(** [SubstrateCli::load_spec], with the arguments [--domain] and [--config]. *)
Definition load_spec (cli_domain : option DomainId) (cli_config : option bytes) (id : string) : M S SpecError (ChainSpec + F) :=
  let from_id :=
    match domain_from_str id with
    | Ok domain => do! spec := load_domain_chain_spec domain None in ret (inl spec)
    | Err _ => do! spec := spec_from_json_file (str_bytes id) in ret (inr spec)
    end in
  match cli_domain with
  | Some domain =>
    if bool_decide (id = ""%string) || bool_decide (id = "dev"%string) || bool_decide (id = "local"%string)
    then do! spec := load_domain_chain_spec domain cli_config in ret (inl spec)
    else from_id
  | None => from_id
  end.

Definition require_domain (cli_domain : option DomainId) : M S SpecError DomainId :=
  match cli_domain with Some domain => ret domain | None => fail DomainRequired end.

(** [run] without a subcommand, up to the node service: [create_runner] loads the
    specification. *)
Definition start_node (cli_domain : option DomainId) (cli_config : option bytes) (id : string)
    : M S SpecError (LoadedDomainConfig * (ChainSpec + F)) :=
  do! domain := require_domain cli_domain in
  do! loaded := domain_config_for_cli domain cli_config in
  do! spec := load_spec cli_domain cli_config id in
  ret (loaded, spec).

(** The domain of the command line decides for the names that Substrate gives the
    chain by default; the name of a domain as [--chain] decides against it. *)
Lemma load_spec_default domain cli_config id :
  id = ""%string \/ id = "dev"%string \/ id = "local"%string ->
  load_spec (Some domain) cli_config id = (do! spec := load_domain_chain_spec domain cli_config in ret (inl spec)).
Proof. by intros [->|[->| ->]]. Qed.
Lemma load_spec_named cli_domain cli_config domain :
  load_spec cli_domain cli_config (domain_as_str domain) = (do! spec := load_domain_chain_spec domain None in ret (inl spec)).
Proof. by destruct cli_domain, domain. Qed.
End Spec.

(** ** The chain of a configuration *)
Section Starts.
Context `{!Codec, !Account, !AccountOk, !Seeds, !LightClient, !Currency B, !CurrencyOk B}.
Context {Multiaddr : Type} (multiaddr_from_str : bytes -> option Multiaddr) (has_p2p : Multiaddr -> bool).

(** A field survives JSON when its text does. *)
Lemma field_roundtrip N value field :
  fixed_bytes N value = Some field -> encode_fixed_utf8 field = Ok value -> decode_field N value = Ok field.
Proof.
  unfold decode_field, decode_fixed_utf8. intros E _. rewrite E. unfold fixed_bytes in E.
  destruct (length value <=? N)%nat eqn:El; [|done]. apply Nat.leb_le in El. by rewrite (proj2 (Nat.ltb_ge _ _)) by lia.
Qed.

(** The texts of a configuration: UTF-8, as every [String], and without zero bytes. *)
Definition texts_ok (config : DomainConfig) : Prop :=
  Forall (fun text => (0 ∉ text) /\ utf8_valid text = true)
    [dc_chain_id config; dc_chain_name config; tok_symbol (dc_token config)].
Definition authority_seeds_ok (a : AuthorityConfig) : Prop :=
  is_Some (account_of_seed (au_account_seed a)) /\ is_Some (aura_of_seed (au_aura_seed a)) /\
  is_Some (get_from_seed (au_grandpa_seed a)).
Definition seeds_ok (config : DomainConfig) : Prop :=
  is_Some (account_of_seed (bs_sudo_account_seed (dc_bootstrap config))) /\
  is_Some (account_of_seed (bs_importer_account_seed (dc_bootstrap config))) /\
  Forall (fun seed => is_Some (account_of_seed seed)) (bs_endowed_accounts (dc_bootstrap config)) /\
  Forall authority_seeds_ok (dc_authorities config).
--
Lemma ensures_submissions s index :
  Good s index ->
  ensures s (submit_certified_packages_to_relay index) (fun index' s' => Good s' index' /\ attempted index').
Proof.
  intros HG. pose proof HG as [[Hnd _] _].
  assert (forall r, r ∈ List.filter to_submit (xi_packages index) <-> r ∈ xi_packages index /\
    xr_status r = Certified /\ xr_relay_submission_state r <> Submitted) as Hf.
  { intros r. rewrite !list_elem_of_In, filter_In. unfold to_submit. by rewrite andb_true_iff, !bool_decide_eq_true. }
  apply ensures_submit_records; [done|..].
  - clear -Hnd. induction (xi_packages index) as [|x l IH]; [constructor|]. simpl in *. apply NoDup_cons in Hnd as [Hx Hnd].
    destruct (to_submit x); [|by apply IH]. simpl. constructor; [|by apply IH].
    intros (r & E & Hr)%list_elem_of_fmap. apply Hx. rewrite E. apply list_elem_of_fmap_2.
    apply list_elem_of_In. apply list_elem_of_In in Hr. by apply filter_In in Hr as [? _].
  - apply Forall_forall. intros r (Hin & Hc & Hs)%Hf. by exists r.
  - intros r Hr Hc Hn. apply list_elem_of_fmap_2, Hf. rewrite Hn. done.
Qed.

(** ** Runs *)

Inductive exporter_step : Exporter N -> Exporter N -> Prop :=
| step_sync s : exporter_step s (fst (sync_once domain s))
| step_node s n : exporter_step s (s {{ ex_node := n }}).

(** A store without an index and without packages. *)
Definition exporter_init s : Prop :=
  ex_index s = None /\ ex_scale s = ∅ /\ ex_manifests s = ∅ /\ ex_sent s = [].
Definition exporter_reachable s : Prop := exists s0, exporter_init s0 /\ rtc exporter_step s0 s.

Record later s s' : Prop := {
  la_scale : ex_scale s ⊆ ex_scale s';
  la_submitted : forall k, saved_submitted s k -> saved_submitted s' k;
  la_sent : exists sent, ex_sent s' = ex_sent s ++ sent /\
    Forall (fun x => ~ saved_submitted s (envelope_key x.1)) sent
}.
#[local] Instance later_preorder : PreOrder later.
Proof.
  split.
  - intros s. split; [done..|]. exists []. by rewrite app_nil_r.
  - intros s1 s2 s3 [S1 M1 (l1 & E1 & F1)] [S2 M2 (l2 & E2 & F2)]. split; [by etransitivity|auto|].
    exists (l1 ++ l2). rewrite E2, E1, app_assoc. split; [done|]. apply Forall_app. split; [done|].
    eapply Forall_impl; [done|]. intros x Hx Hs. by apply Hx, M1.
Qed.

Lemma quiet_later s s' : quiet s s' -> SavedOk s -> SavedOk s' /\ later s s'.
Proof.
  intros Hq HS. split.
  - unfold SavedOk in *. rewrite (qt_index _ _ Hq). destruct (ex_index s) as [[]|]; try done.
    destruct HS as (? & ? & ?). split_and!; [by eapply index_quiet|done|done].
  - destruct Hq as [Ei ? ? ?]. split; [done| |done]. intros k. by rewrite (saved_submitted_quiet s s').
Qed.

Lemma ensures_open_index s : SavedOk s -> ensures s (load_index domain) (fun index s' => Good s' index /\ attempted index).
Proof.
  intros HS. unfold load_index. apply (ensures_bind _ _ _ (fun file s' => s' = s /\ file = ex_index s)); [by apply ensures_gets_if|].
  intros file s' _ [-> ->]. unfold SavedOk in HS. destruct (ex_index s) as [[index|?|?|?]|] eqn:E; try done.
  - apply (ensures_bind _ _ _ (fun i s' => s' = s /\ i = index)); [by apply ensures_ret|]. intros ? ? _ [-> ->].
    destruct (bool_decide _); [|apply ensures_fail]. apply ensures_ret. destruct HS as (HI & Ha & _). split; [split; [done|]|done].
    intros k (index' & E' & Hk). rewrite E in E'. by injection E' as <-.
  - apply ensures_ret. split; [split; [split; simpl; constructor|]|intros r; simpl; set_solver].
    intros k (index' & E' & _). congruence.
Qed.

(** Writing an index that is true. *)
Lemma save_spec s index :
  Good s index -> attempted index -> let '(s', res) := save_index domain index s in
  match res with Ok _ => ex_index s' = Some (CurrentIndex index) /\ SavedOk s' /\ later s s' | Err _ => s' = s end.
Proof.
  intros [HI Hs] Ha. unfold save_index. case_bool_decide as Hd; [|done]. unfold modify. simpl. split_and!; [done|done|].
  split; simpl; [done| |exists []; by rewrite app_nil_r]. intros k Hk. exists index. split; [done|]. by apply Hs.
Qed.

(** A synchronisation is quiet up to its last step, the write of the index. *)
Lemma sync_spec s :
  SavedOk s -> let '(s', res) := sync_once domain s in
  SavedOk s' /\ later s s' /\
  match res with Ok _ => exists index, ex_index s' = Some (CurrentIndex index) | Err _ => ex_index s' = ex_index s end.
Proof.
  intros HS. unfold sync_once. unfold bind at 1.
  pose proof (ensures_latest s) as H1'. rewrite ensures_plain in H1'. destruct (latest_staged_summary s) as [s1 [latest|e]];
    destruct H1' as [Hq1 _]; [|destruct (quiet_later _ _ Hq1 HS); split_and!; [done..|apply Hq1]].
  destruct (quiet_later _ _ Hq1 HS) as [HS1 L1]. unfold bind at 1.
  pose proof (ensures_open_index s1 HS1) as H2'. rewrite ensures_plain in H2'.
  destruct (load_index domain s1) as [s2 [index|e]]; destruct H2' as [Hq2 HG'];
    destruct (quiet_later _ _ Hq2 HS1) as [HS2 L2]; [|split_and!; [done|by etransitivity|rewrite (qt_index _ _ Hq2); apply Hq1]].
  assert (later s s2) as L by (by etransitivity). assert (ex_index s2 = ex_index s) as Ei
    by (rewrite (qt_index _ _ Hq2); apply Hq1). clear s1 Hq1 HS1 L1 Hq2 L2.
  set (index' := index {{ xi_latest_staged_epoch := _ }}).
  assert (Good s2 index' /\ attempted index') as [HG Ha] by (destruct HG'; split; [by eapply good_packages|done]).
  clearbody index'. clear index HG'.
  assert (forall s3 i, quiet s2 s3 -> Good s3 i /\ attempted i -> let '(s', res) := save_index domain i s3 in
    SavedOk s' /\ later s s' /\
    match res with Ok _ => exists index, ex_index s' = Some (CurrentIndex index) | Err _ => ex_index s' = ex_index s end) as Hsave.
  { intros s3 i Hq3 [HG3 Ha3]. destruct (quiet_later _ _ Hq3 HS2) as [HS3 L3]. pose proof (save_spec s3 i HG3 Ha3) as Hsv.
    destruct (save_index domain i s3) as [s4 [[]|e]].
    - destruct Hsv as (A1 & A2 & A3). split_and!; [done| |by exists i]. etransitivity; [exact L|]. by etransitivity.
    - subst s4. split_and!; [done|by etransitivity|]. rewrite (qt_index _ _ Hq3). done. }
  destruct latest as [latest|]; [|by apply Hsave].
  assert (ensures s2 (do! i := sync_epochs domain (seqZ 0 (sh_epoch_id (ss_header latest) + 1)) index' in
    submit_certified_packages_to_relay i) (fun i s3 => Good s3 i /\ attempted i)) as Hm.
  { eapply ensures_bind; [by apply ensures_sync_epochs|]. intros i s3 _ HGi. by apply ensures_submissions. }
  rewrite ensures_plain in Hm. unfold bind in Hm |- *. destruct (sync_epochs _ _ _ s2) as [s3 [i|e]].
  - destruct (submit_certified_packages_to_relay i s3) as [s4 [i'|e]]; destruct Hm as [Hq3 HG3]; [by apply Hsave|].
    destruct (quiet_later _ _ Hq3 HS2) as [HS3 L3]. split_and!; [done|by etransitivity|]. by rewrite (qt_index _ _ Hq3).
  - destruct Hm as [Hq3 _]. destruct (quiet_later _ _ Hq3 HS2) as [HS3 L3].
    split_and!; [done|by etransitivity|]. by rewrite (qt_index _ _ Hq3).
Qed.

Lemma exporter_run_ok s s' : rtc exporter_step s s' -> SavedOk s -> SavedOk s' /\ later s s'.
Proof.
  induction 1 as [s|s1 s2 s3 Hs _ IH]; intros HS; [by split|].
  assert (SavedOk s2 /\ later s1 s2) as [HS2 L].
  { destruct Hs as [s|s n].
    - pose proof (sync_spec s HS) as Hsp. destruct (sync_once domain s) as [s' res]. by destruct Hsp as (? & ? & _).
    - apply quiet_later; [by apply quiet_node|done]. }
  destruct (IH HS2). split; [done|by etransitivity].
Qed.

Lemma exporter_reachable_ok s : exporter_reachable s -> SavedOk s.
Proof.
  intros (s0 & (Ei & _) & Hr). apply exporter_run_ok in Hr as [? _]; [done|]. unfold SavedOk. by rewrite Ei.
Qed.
--
PROBLEM TO WORK ON
From the records above, copy out the line with "destruct (bool_decide _);", the line with "Lemma save_spec s", and every line between them, word for word.

RESULT OF THIS TASK
    destruct (bool_decide _); [|apply ensures_fail]. apply ensures_ret. destruct HS as (HI & Ha & _). split; [split; [done|]|done].
    intros k (index' & E' & Hk). rewrite E in E'. by injection E' as <-.
  - apply ensures_ret. split; [split; [split; simpl; constructor|]|intros r; simpl; set_solver].
    intros k (index' & E' & _). congruence.
Qed.

(** Writing an index that is true. *)
Lemma save_spec s index :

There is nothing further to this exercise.